Harmonization and quality assurance

An English speaker (HC) who was involved in the development of the PROMIS Depression item bank and SF v1.0 - Depression 8a scale reviewed and evaluated the accuracy as well as the meaning of the final translation by comparing the final back-translations with the original version. She also confirmed that documentation of the translation process was complete.

Formatting, typesetting, and proofreading

Grammatical accuracy of the final translation of the PROMIS SF v1.0 - Depression 8a scale was independently checked by two proofreaders.

Cognitive testing and linguistic validation

The final Thai version of the scale was pretested with 10 individuals with CLBP to confirm that the meaning of each item was equivalent to the original version after translation. Each of the cognitive testing participants were asked to complete a questionnaire independently to provide feedback on the difficulty and appropriateness of each item. They were also asked to provide alternative wording for any items that they thought were difficult to understand.

Analysis of participant’s comments, and finalization of translation

The Translation Project Manager (PJ) collected and summarized the cognitive testing participants’ feedback. The Language Coordinator (RK) reviewed and proposed any final changes in the translation. Finally, the native English speaker who was involved in the development of the PROMIS Depression scale item bank (HC) conducted a final quality review, and the translation were finalized. This process resulted in the Thai version PROMIS SF v1.0 - Depression 8a (T-PROMIS-D-8a).

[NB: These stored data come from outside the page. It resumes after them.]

(** X14.  An apply run whose preconditions hold, with the archive directory
    in place and nothing at [<archive_dir>/<site>] or at the backup paths,
    returns exit status 0 after printing [Done.]: every registered file
    holds its lines with the active matches commented out under the date of
    the first clock reading, and is untouched when it had none; every file
    that was changed has a backup with its old text, and no other backup
    appears; the site directory is at [<archive_dir>/<site>] with
    everything that was below it, and nothing is left at or below its old
    path; nothing else has changed. *)
Theorem main_apply_succeeds args st :
  apply_ready args st →
  let source := source_site_dir_of args in
  let target := base_target_of args in
  ∃ st', main args st = (Ok 0%Z, st') ∧
    last (stdout st') = Some "Done." ∧
    fs st' !! source = None ∧
    fs st' !! target = Some Dir ∧
    (∀ k e, fs st !! k = Some e → strictly_below source k →
       fs st' !! k = None ∧ fs st' !! relocate source target k = Some e) ∧
    (∀ label p c, (label, p) ∈ CONFIG_PATHS → fs st !! p = Some (File c) →
       fs st' !! p
       = Some (File (commented_text (active_in args c) (site args)
                       (strftime_date (clock st 0)) c)) ∧
       (active_in args c ≠ [] →
        ∃ n, fs st' !! bpath p (clock st n) = Some (File c)) ∧
       (active_in args c = [] →
        ∀ n, fs st' !! bpath p (clock st n) = None)) ∧
    (∀ q, q ≠ source → q ≠ target → ¬ strictly_below source q →
       q ∉ CONFIG_PATHS.*2 →
       (∀ p n, p ∈ CONFIG_PATHS.*2 → q ≠ bpath p (clock st n)) →
       (∀ k e, fs st !! k = Some e → strictly_below source k →
          q ≠ relocate source target k) →
       fs st' !! q = fs st !! q).
Proof.
  intros Hready source target.
  destruct (apply_ready_unblocked _ _ Hready) as [Hread Herrors].
  destruct Hready as [Happly Hfiles _ Hsrc _ Harch Hparent Hbase Houtside
                      Hcfg_out Hfresh Hdistinct Hbak_out
                      Htree Htree_bak Htree_inj].
  fold source target in Hsrc, Hbase, Houtside, Hcfg_out, Hbak_out, Htree,
    Htree_bak, Htree_inj, Hparent.
  cbv zeta in Htree.
  rewrite (main_prefix _ _ Hread), Herrors, Happly.
  assert (Htarget : archive_target_of args st = target).
  { unfold archive_target_of. fold target.
    by rewrite bool_decide_eq_false_2 by (rewrite Hbase; by intros [??]). }
  assert (Hclock : clock_after_target args st = clock st).
  { unfold clock_after_target. fold target.
    by rewrite bool_decide_eq_false_2 by (rewrite Hbase; by intros [??]). }
  rewrite Htarget. unfold apply_changes, state_after_report. rewrite Hclock.
  fold source.
  erewrite bind_ok by reflexivity. rewrite bind_print. cbn [fs clock stdout].
  set (T := λ t, ∃ n, t = clock st n).
  set (cur := {| fs := fs st; clock := λ n, clock st (S n);
                 stdout := (stdout st ++ header_report args st)
                           ++ ["Applying changes..."] |}).
  destruct (apply_loop_run T (site args) (strftime_date (clock st 0))
              (tokens_of args) CONFIG_PATHS cur)
    as (st2 & Hloop & Hconfigs & Hframe & _ & [out2 Hout2]).
  { apply CONFIG_PATHS_NoDup. }
  { exact Hfiles. }
  { intros n. by exists (S n). }
  { intros p t Hp [n ->]. by apply Hfresh. }
  { intros p p' t t' Hp Hp' Hne [n ->] [n' ->]. by apply Hdistinct. }
  change (fs cur) with (fs st) in *.
  erewrite bind_ok by exact Hloop.
  (* what the loop left alone *)
  assert (Hkept : ∀ q, is_Some (fs st !! q) → q ∉ CONFIG_PATHS.*2 →
            fs st2 !! q = fs st !! q).
  { intros q [e' Hq] Hcfg. apply Hframe; [done|].
    intros p t Hp [n ->] ->. by rewrite (Hfresh p n Hp) in Hq. }
  assert (Hfile_cfg : ∀ q, q ∈ CONFIG_PATHS.*2 → ∃ c, fs st !! q = Some (File c)).
  { intros q ([l q'] & -> & Hin)%list_elem_of_fmap.
    rewrite Forall_forall in Hfiles. apply (Hfiles _ Hin). }
  assert (Hnot_below : ∀ q, relative_to q source = None →
            ¬ strictly_below source q).
  { intros q Hq [_ [r Hr]]. congruence. }
  assert (Hbelow2 : ∀ k, strictly_below source k → fs st2 !! k = fs st !! k).
  { intros k Hk. apply Hframe.
    - intros Hin. by apply (Hnot_below k (Hcfg_out k Hin)).
    - intros p t Hp [n ->] ->.
      by apply (Hnot_below _ (proj2 (Hbak_out p n Hp))). }
  assert (Harch2 : fs st2 !! archive_dir_of args = Some Dir).
  { rewrite Hkept; [done | by rewrite Harch |].
    intros [c Hc]%Hfile_cfg. congruence. }
  assert (Hbase_cfg : target ∉ CONFIG_PATHS.*2).
  { intros [c Hc]%Hfile_cfg. congruence. }
  assert (Hsrc_cfg : source ∉ CONFIG_PATHS.*2).
  { intros [c Hc]%Hfile_cfg. congruence. }
  assert (Hbase2 : fs st2 !! target = None).
  { rewrite Hframe; [done..|].
    intros p t Hp [n ->]. apply not_eq_sym, (Hbak_out p n Hp). }
  assert (Hsrc2 : fs st2 !! source = Some Dir).
  { rewrite Hkept; [done | by rewrite Hsrc | done]. }
  assert (Hmkdir : mkdir_parents (archive_dir_of args) st2 = (Ok tt, st2)).
  { unfold mkdir_parents. unfold_run. by rewrite Harch2. }
  erewrite bind_ok by exact Hmkdir.
  assert (Hmove : move source target st2
                  = (Ok tt, {| fs := move_tree source target (fs st2);
                               clock := clock st2; stdout := stdout st2 |})).
  { unfold move. unfold_run. rewrite Hbase2.
    rewrite (bool_decide_eq_false_2 (None = Some Dir)) by done. cbn [andb].
    rewrite Hsrc2, Houtside, Hbase2.
    rewrite (bool_decide_eq_false_2 (is_Some None)) by (by intros [??]).
    destruct (parents target) as [|q chain]; [done|].
    injection Hparent as ->. cbn [make_missing]. unfold_run.
    by rewrite Harch2. }
  erewrite bind_ok by exact Hmove.
  rewrite !bind_print. cbn [fs clock stdout]. unfold ret.
  eexists. split; [reflexivity|]. cbn [fs stdout].
  assert (Hts : target ≠ source) by congruence.
  (* nothing that moves lands on a path the run names *)
  assert (Hland : ∀ q, (∀ k e, fs st !! k = Some e → strictly_below source k →
                          q ≠ relocate source target k) →
            ∀ k e, fs st2 !! k = Some e → strictly_below source k →
              relocate source target k ≠ q).
  { intros q Hq k e Hk Hbelow. rewrite Hbelow2 in Hk by done.
    apply not_eq_sym. by apply (Hq k e). }
  assert (Hland_used : ∀ q, is_Some (fs st !! q) →
            ∀ k e, fs st !! k = Some e → strictly_below source k →
              q ≠ relocate source target k).
  { intros q [e' Hq] k e Hk Hbelow ->.
    destruct (Htree k e Hk Hbelow) as [Hfree _]. congruence. }
  assert (Hland_bak : ∀ p n, p ∈ CONFIG_PATHS.*2 →
            ∀ k e, fs st !! k = Some e → strictly_below source k →
              bpath p (clock st n) ≠ relocate source target k).
  { intros p n Hp k e Hk Hbelow Heq.
    pose proof (Htree_bak n k e Hk Hbelow) as Hall.
    rewrite Forall_forall in Hall. by apply (Hall p Hp). }
  split_and!.
  - by rewrite last_snoc.
  - apply move_tree_gone; [by apply not_eq_sym | by left |].
    apply Hland, Hland_used. by rewrite Hsrc.
  - apply move_tree_dst.
  - intros k e Hk Hbelow. split.
    + apply move_tree_gone; [|by right|].
      * intros ->. by apply (Hnot_below target).
      * apply Hland. intros k' e' Hk' Hbelow' ->.
        destruct (Htree k' e' Hk' Hbelow') as (_ & _ & Hout).
        by apply (Hnot_below _ Hout).
    + apply move_tree_moved; [by rewrite Hbelow2 | done | |].
      * apply (Htree k e Hk Hbelow).
      * intros k' e' Hk' Hbelow'. rewrite Hbelow2 in Hk' by done.
        by apply (Htree_inj k e Hk Hbelow k' e').
  - intros label p c Hin Hp.
    assert (Hp_cfg : p ∈ CONFIG_PATHS.*2).
    { apply list_elem_of_fmap. by exists (label, p). }
    destruct (Hconfigs label p c Hin Hp) as (Hfile & Hbak & Hnobak).
    assert (Hbak_kept : ∀ n, move_tree source target (fs st2) !! bpath p (clock st n)
                             = fs st2 !! bpath p (clock st n)).
    { intros n. apply move_tree_kept.
      - apply (Hbak_out p n Hp_cfg).
      - intros Heq. rewrite <- Heq in Hsrc. by rewrite Hfresh in Hsrc.
      - apply Hnot_below, (Hbak_out p n Hp_cfg).
      - by apply Hland, Hland_bak. }
    split_and!.
    + rewrite move_tree_kept; [exact Hfile | congruence | congruence | |].
      * by apply Hnot_below, Hcfg_out.
      * apply Hland, Hland_used. by rewrite Hp.
    + intros Hact. destruct (Hbak Hact) as (t & [n ->] & Ht). exists n.
      by rewrite Hbak_kept.
    + intros Hact n. rewrite Hbak_kept. apply (Hnobak Hact). by exists n.
  - intros q Hqs Hqb Hq_below Hcfg Hbak Hq_land.
    rewrite move_tree_kept; [|done..|by apply Hland].
    apply Hframe; [done|]. intros p t Hp [n ->]. by apply Hbak.
Qed.
(** [toolz.partition_all(n, seq)]: consecutive tuples of length [n],
    the last one possibly shorter.  With [n <= 0] the generator of toolz
    zips no iterator at all and yields nothing. *)
Fixpoint chunks {A} (fuel n : nat) (l : list A) : list (list A) :=
  match l, fuel with
  | [], _ => []
  | _, O => []
  | _, S fuel' => take n l :: chunks fuel' n (drop n l)
  end.

Definition partition_all {A} (n : Z) (l : list A) : list (list A) :=
  if decide (n <= 0) then [] else chunks (length l) (Z.to_nat n) l.

(** ** The level loop of [_reduction]

    The local variables of [_reduction] that the [while] loop updates.
    [ls_i] is the loop variable [i] of the inner [for], unbound ([None])
    until the [for] has run once. *)
Record loop_state := LoopState {
  ls_k : Z;
  ls_b : string;
  ls_d : nat;
  ls_i : option Z;
  ls_dsk : gmap key task
}.

(** [(empty_safe_aggregate, sum, [(b, j) for j in inds], is_last)]. *)
Definition aggregate_task (b : string) (inds : list Z) (is_last : bool) : task :=
  (empty_safe_aggregate,
   [ASum; AKeys (map (fun j => KTuple b [j]) inds); ABool is_last]).

(** One pass of [for i, inds in enumerate(...)]: [dsk[(c, i)] = ...]. *)
Definition for_body (c b : string) (acc : gmap key task * option Z)
    (x : Z * list Z) : gmap key task * option Z :=
  (<[KTuple c [x.1] := aggregate_task b x.2 false]> acc.1, Some x.1).

(** The body of [while k > split_every]. *)
Definition while_body (split_every : Z) (fmt : string) (s : loop_state)
    : outcome loop_state :=
  let c := fmt +:+ pretty (ls_d s) in
  let r := fold_left (for_body c (ls_b s))
             (enumerate (partition_all split_every (range (ls_k s))))
             (ls_dsk s, ls_i s) in
  match r.2 with
  | None => Raise UnboundLocalError            (* [k = i + 1], [i] unbound *)
  | Some i =>
      Ok {| ls_k := i + 1; ls_b := c; ls_d := S (ls_d s);
            ls_i := Some i; ls_dsk := r.1 |}
  end.
(** * Expense tracker: models and controllers

    A shallow embedding of the persistence access layer
    ([database/db_connection.py]), the domain models ([models/user.py],
    [models/expense.py]), the validation helpers ([utils/helpers.py]) and
    the two controllers ([controllers/auth_controller.py],
    [controllers/expense_controller.py]), followed by the properties the
    specification states about them and by further properties of the
    same code: how the reports fit together, what the writing paths
    leave behind, the accounts and the session, and the validators.

    Conventions of the embedding:
    - money is a DECIMAL with two fractional digits, held as an integer
      number of cents; floating point is not modelled: where the code
      applies [float(...)] to a decimal, the conversion is a parameter;
    - a Python [str] is a [string] whose characters are the code points
      below 256; in that range the class [\d] is exactly ['0'..'9'];
    - the MySQL server is the record [world]: its three tables, whether a
      statement can be carried out at all ([online]), and a journal of the
      statements that reached the server;
    - the columns [created_at] and [updated_at] are readings of the
      server clock and are left out;
    - the schema is not part of the sources: its keys and its foreign
      key enter the statements as hypotheses ([category_key],
      [expense_key], [category_reference], [dates_valid]), and the
      collation's equality on strings and the SHA-256 digest are
      parameters. *)

From Stdlib Require Import ZArith List String Ascii Bool Lia.
From Stdlib Require Import Permutation Sorting.Sorted.
Import ListNotations.
Open Scope string_scope.
Open Scope list_scope.
Open Scope Z_scope.

Set Implicit Arguments.

(* ================================================================== *)
(** ** Data model                                                       *)
(* ================================================================== *)

(** A calendar date, as MySQL's DATE and Python's [datetime.date]. *)
Record date := mkDate { year : Z; month : Z; day : Z }.

(** [a <= b] on dates: lexicographic on (year, month, day). *)
Definition date_leb (a b : date) : bool :=
  (year a <? year b)
  || ((year a =? year b)
      && ((month a <? month b)
          || ((month a =? month b) && (day a <=? day b)))).

(** What a DATE column can hold: a month of the calendar and a day of it. *)
Definition valid_date (d : date) : Prop :=
  1 <= month d <= 12 /\ 1 <= day d <= 31.

(** One row of [users]. *)
Module UserRow.
Record t := mk {
  user_id : Z;
  username : string;
  email : string;
  password : string;          (* the stored hash *)
  full_name : string;
  is_active : bool
}.
End UserRow.

(** One row of [categories]. *)
Module CategoryRow.
Record t := mk {
  category_id : Z;
  category_name : string;
  icon : string;
  color : string
}.
End CategoryRow.

(** One row of [expenses]. [notes] is the only nullable column. *)
Module ExpenseRow.
Record t := mk {
  expense_id : Z;
  user_id : Z;
  category_id : Z;
  amount : Z;                 (* cents *)
  description : string;
  expense_date : date;
  payment_method : string;
  notes : option string
}.
End ExpenseRow.

(** The Python object [User] of [models/user.py]. *)
Module UserObject.
Record t := mk {
  user_id : Z;
  username : string;
  email : string;
  full_name : string;
  is_active : bool
}.
End UserObject.
(** * opentrack: the pose-processing core of [tracker.cpp]

    A shallow embedding of [Tracker::map], [euler_to_rmat],
    [Tracker::t_compensate], [Tracker::logic] and [Tracker::run], with the
    properties of the pipeline and of the worker loop stated over it.

    Conventions of the embedding:
    - a C++ [double] is a binary64 primitive float;
    - [double x[n]] and [Pose] are lists of doubles, read with [!!!] and
      written with [<[i:=v]>]; every index the source uses is a constant or
      a loop counter within bounds, and the well-formedness predicate [wf]
      records the array sizes;
    - the objects reached through [libs], the curves of a [Mapping], [Quat],
      [dmat] and libm are interfaces, declared as type classes;
    - calls of [libs.pProtocol->pose] and [usleep] are recorded, in order,
      in the [trace] of the tracker state. *)

From Stdlib Require Import ZArith Lia Floats.PrimFloat.
From stdpp Require Import base list.

Set Warnings "-inexact-float".

Module Tracker.

Abbreviation double := float (only parsing).

#[global] Instance double_inhabited : Inhabited float := populate 0%float.

(** Modelled from the spec: the [Pose] class is declared in a header that is
    not part of this file; a pose is "an ordered 6-tuple of floating-point
    values" and a default-constructed one is the zero-valued pose. *)
Abbreviation Pose := (list float) (only parsing).

Definition Pose_new : Pose := replicate 6 0%float.

(** Modelled from the spec: the axis enumeration is declared in the same
    missing header; "axis 3 = yaw, axis 4 = pitch, axis 5 = roll". *)
Definition Yaw : nat := 3.

Definition Pitch : nat := 4.

Definition Roll : nat := 5.

(** ** Interfaces the tracker consumes *)

(** A response curve ([axis.curve], [axis.curveAlt]): both calls may update
    the curve object. *)
Class CurveOps (Curve : Type) := {
  setTrackingActive : bool -> Curve -> Curve;
  getValue : double -> Curve -> double * Curve
}.

(** Modelled from the spec: the curve capability's [setActive(bool)] records
    whether the curve is the active one; evaluation does not change it. *)
Class CurveActive (Curve : Type) `{CurveOps Curve} := {
  isActive : Curve -> bool;
  isActive_set : forall b c, isActive (setTrackingActive b c) = b;
  isActive_getValue : forall x c, isActive (snd (getValue x c)) = isActive c
}.

(** The [Quat] class: [Quat_new] is its default constructor and [Quat_ypr]
    its three-argument one. *)
Class QuatOps (Quat : Type) := {
  Quat_new : Quat;
  from_euler_rads : double -> double -> double -> Quat;
  Quat_ypr : double -> double -> double -> Quat;
  quat_mul : Quat -> Quat -> Quat;
  quat_inv : Quat -> Quat;
  to_euler_degrees : Quat -> double * double * double
}.

(** [libs.pFilter->filter(input, output)]: the filter reads the input pose,
    fills the six doubles of the output pose and may update itself. *)
Class FilterOps (Filter : Type) := {
  filter : Pose -> Pose -> Filter -> Pose * Filter;
  filter_length : forall i o f, length o = 6 -> length (fst (filter i o f)) = 6
}.

(** [libs.pTracker->data(newpose)]: the raw source writes into the six
    doubles of [newpose]. *)
Class SourceOps (Source : Type) := {
  data : list double -> Source -> list double * Source;
  data_length : forall b s, length (fst (data b s)) = length b
}.

(** [dmat<3,3>] and [dmat<3,1>]: construction from an array, the product
    and element access. *)
Class MatOps (dmat33 dmat31 : Type) := {
  dmat33_of : list double -> dmat33;
  dmat31_of : list double -> dmat31;
  dmat_mul : dmat33 -> dmat31 -> dmat31;
  dmat31_at : dmat31 -> nat -> nat -> double
}.

(** [cos] and [sin] of [<cmath>]. *)
Class Libm := {
  cos : double -> double;
  sin : double -> double
}.

(** The width of [long]; the language guarantees at least 32 bits. *)
Class Platform := {
  long_bits : Z;
  long_bits_min : (32 <= long_bits)%Z
}.

(** ** Configuration *)

Record main_settings := {
  tcomp_p : bool;
  tcomp_tz : bool
}.

Record Opts := {
  invert : bool;
  altp : bool;
  zero : double;
  src : Z
}.

Record Mapping (Curve : Type) := {
  opts : Opts;
  curve : Curve;
  curveAlt : Curve
}.

Arguments opts {Curve} _.
Arguments curve {Curve} _.
Arguments curveAlt {Curve} _.

(** What the worker hands to the outside, in program order. *)
Inductive event :=
  | Protocol_pose (p : Pose)
  | Usleep (usec : Z).

Definition pi : double := 3.141592653%float.

Definition d2r : double := (pi / 180)%float.

Definition sleep_ms : Z := 3.

(** The value of a signed [w]-bit integer expression whose mathematical
    value is [z] (the type [long]: 64 bits on LP64, 32 bits on Windows). *)
Definition wrap_long (w : Z) (z : Z) : Z :=
  ((z + 2 ^ (w - 1)) mod 2 ^ w - 2 ^ (w - 1))%Z.

Definition in_long (w : Z) (z : Z) : Prop :=
  (- 2 ^ (w - 1) <= z < 2 ^ (w - 1))%Z.

Section Model.

Context {Curve Quat Filter Source dmat33 dmat31 : Type}.
Context `{!CurveOps Curve, !QuatOps Quat, !FilterOps Filter}.
Context `{!SourceOps Source, !MatOps dmat33 dmat31, !Libm, !Platform}.

Record Tracker := {
  s : main_settings;
  m : list (Mapping Curve);
  centerp : bool;
  enabledp : bool;
  should_quit : bool;
  pTracker : Source;
  pFilter : option Filter;
  t_b : list double;
  q_b : Quat;
  newpose : list double;
  final_raw : Pose;
  output_pose : Pose;
  raw_6dof : Pose;
  trace : list event
}.

(** [Tracker::map]. *)
Definition map (pos : double) (invertp : bool) (axis : Mapping Curve)
  : double * Mapping Curve :=
  let altp := Bool.eqb (pos <? 0)%float (negb invertp) && altp (opts axis) in
  let c := setTrackingActive (negb altp) (curve axis) in
  let ca := setTrackingActive altp (curveAlt axis) in
  let fc := getValue pos (if altp then ca else c) in
  ((fst fc + zero (opts axis))%float,
   {| opts := opts axis;
      curve := if altp then c else snd fc;
      curveAlt := if altp then snd fc else ca |}).

(** [euler_to_rmat]; [input] points at three doubles. *)
Definition euler_to_rmat (input : list double) : dmat33 :=
  let H := (input !!! 1%nat * pi / 180)%float in
  let P := (input !!! 0%nat * pi / 180)%float in
  let B := (input !!! 2%nat * pi / 180)%float in
  let c1 := cos H in
  let s1 := sin H in
  let c2 := cos P in
  let s2 := sin P in
  let c3 := cos B in
  let s3 := sin B in
  dmat33_of
    [ c2 * c3;  (- c2) * s3;  s2;
      c1 * s3 + c3 * s1 * s2;  c1 * c3 - s1 * s2 * s3;  (- c2) * s1;
      s1 * s3 - c1 * c3 * s2;  c3 * s1 + c1 * s2 * s3;  c1 * c2 ]%float.

Definition p_x : nat := 0.

Definition p_y : nat := 1.

Definition p_z : nat := 2.

(** [Tracker::t_compensate]; the result is the array behind [output] after
    the call.  The caller passes two distinct arrays. *)
Definition t_compensate (rmat : dmat33) (xyz output : list double) (rz : bool)
  : list double :=
  let xyz_ := [ - (xyz !!! p_x); - (xyz !!! p_y); xyz !!! p_z ]%float in
  let tvec := dmat31_of xyz_ in
  let ret := dmat_mul rmat tvec in
  let output := <[0%nat := (- dmat31_at ret p_x 0)%float]> output in
  let output := <[1%nat := (- dmat31_at ret p_y 0)%float]> output in
  if negb rz then <[2%nat := dmat31_at ret p_z 0]> output
  else <[2%nat := xyz !!! 2%nat]> output.

(** ** [Tracker::logic], step by step *)

(** [if (enabledp) for (i...) final_raw(i) = newpose[i];] *)
Definition acquire_raw (st : Tracker) : Pose :=
  if enabledp st then
    foldl (fun (raw : Pose) (i : nat) => <[i := newpose st !!! i]> raw) (final_raw st) (seq 0 6)
  else final_raw st.

(** The filter call, or the copy when [libs.pFilter] is null; the output
    argument is the freshly constructed [filtered_pose]. *)
Definition run_filter (pf : option Filter) (raw : Pose) : Pose * option Filter :=
  match pf with
  | Some f => let r := filter raw Pose_new f in (fst r, Some (snd r))
  | None => (raw, None)
  end.

(** [m(i).opts.invert]; the mappings hold six axes. *)
Definition invert_of (mp : list (Mapping Curve)) (i : nat) : bool :=
  match mp !! i with
  | Some axis => invert (opts axis)
  | None => false
  end.

Definition get_inverts (mp : list (Mapping Curve)) : list bool :=
  [ invert_of mp 0; invert_of mp 1; invert_of mp 2;
    invert_of mp 3; invert_of mp 4; invert_of mp 5 ].

(** [filtered_pose[i] *= inverts[i] ? -1. : 1.] *)
Definition invert_pose (inverts : list bool) (filtered_pose : Pose) : Pose :=
  foldl
    (fun (fp : Pose) (i : nat) =>
       let inv : bool := inverts !!! i in
       <[i := (fp !!! i * (if inv then (-1) else 1))%float]> fp)
    filtered_pose (seq 0 6).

Phase 2: Evaluation of reliability, construct validity, and structural validity of the T-PROMIS-D-8a

Participants and procedures

We recruited potential participants via referrals from physical therapists working in the outpatient physical therapy departments in hospitals and physical therapy clinics in Bangkok and nearby provinces from November 2022 to May 2023. Individuals were eligible if they were 18 years old or older, understood and communicated fluently in Thai, and had CLBP for at least 3 months that resulted in pain on at least half the days in the past 6 months. The low back area was defined as the area below the costal margin to the gluteal fold [31]. Those who presented a medical diagnosis from a physician indicating a history of severe lumbar spine pathology or serious medical conditions that could potentially impact their participation in the study were excluded. All potential participants who initially expressed an interest to participate in the study were screened by filling in a demographic questionnaire. Those eligible signed the informed consent form and administered paper-and-pencil versions of the T-PROMIS-D-8a, The Thai version Patient Health Questionnaire-9 (T-PHQ-9), Functional Rating Index (T-FRI), Numerical Rating Scale (T-NRS), and Fear Avoidance Beliefs Questionnaire (T-FABQ). They were given a stamped addressed envelope with the T-PROMIS-D-8a, and the Thai version of Global Perceived Effect (T-GPE) and were asked to complete the questionnaires after seven days and return them to the researcher. Because meaningful changes in depression, as measured by the T-PROMIS-D-8a, could occur within one week, only those who indicated little to no change in their condition (i.e., responded with − 1, 0, or 1 to the T-GPE) were used to evaluate test-retest reliability analyses.

Materials

The T-PROMIS-D-8a consists of 8 items assessing depression. The response options for each item range from 1 (“Never”) to 5 (“Always”). The responses to the items are summed into a total raw score, which is then transformed into a T-score using a conversion table with a mean of 50 and a standard deviation of 10 based on the original normative sample of the English version of the scale. T-scores ranging from 55 to 59, 60 to 69, and 70 or greater represent of mild, moderate, and severe level of depression, respectively (See https://www.healthmeasures.net).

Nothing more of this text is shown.